The retail chain initially voted to target 100% recyclability for packaging across all own-brand products in 2017, setting a deadline of 2023.

But, after removing all black plastics from own-brand lines and rolling out compostable carrier bags last year, the Co-op has now said it is on track to achieve the ambition this summer.

In a blog post this week, the company’s chief commercial officer for retail, Michael Fletcher, said the last big challenge in achieving the aim is tackling plastic film, which most UK councils will not collect at kerbside.

To overcome this obstacle, the Co-op will trial in-store collection points for all kinds of flexible plastics during spring, and install such points across its national retail estate by the end of the summer. Customers will be encouraged to deposit items such as crisp packets and bread, pasta and rice bags in the boxes, which will be collected for specialist recycling.

Fletcher’s blog reveals that the Co-op currently uses around 750 million pieces of plastic film every year, and that the retailer does not want to eliminate the material entirely because “it plays a key role in protecting the shelf life and quality of our products in many different ways” and is “essential to reducing food waste” at a store and consumer level.

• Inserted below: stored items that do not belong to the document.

(** * NASA Mission Control Dashboard: the backend gateway, verified

    A shallow embedding of the Express backend of the dashboard:
    - [JS]: the fragment of JavaScript the backend relies on (dynamic
      values, truthiness, exceptions, strings, [parseInt], [Date]);
    - [Validators]: backend/src/utils/validators.js;
    - [NodeCache]: the node-cache store both caches are instances of;
    - [NasaApi]: the service layer (cached upstream requests);
    - [Http], [Apod], [Mars], [Neows], [Epic], [Proxy]: the route
      handlers and the error middleware.

    Strings are sequences of 8-bit characters; the regular expressions and
    case conversions of the backend only ever distinguish ASCII characters.
    Time is an explicit parameter: a handler receives the instant at which
    it runs, in milliseconds since the epoch, as [Date.now()] would give. *)

From Stdlib Require Import ZArith QArith Lia List Bool Ascii String Sorted.
From stdpp Require Import base option list gmap strings pretty.

Local Open Scope string_scope.
Local Open Scope list_scope.
Local Open Scope Z_scope.

(** ** The JavaScript fragment *)

Module JS.

(** IEEE doubles by their exact value. *)
Inductive number :=
| NaN
| NegInf
| Fin (q : Q)
| PosInf.

Definition Int (z : Z) : number := Fin (inject_Z z).
(** [getNonce] *)
Definition getNonce (token : string) (s : inMemStore)
  : result Nonce * inMemStore :=
  let s := RLock s in
  match nonceMap s !! token with
  | Some n => (Ok n, s)
  | None => (Err ErrTokenNotFound, s)
  end.

(** [saveNonce]; [newid] is the value of [uuid.NewV4()]. *)
Definition saveNonce (newid : UUID) (n : Nonce) (s : inMemStore)
  : Nonce * inMemStore :=
  let n := if bool_decide (ID n = uuid.Nil) then set_ID n newid else n in
  let s := Lock s in
  (n, setMap s (<[Token n := n]> (nonceMap s))).

(** The test of the invalidation loop of [New]. *)
Definition superseded (n v : Nonce) : bool :=
  bool_decide (IsValid v = true ∧ UserID v = UserID n
               ∧ Action v = Action n ∧ ID v ≠ ID n).

(** The test of the collecting loop of [Get]. *)
Definition matches (action : string) (uid : UUID) (n : Nonce) : bool :=
  bool_decide (Action n = action ∧ UserID n = uid).

Section Service.

(** The order in which a [range] statement visits a map. *)
Variable order : gmap string Nonce -> list (string * Nonce).

Definition New (rnd : result (list Z)) (now : Time) (newid : UUID)
    (action : string) (uid : UUID) (expiresIn : Duration) (s : inMemStore)
  : result Nonce * inMemStore :=
  match newNonce rnd now action uid expiresIn with
  | Err e => (Err e, s)
  | Ok n =>
      let '(n, s) := saveNonce newid n s in
      let s := Lock s in
      let m :=
        foldl (fun (m : gmap string Nonce) '(k, v) =>
                 if superseded n v then <[k := set_IsValid v false]> m else m)
              (nonceMap s) (order (nonceMap s)) in
      (Ok n, setMap s m)
  end.

Definition Check (now : Time) (token action : string) (uid : UUID)
    (s : inMemStore) : option error * inMemStore :=
  match checkToken token with
  | Some err => (Some err, s)
  | None =>
      match getNonce token s with
      | (Err err, s) => (Some err, s)
      | (Ok n, s) => (checkNonce now n action uid, s)
      end
  end.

The blog also acknowledges the fact that the Co-op is in a position to deliver rapid progress on plastics given its long history of work in this area. The retailer removed plastic-stemmed cotton buds, plastic straws and microbeads from its offering ahead of Government bans and, more recently, has worked to phase out black plastics and expanded pizza discs.

Take-back surge

Given that the Co-op has more than 1,000 UK stores, the retailer believes its take-back scheme for flexible plastics will be the largest in the nation to date.

Other retailers offering take-back schemes for plastic packaging that is currently not accepted by most councils include The Body Shop and Marks and Spencer (M&S).

Companies with brands in the food and drink, health and beauty and cleaning sectors have also been quick to get involved, as public awareness of plastic pollution continues to grow more rapidly than infrastructure is improved.

The most popular option for such brands in 2019 seems to have been partnering with recycling firm Terracycle to launch take-back schemes, either through a postal channel or by installing boxes in popular community locations. Terracycle’s brand partners in the UK include the likes of Walkers, Hovis, Ella’s Kitchen and Gillette.  

Since it was founded in 2001 by entrepreneur Tom Szaky, has diverted more than 7.7 billion pieces of waste, contributed by more than 202 million consumers, from landfill. But, compounded by ongoing challenges regarding infrastructure, policy support and social sustainability in the plastics recycling industry, the company recently launched ‘Loop’ – a platform which prioritises refill over recycling.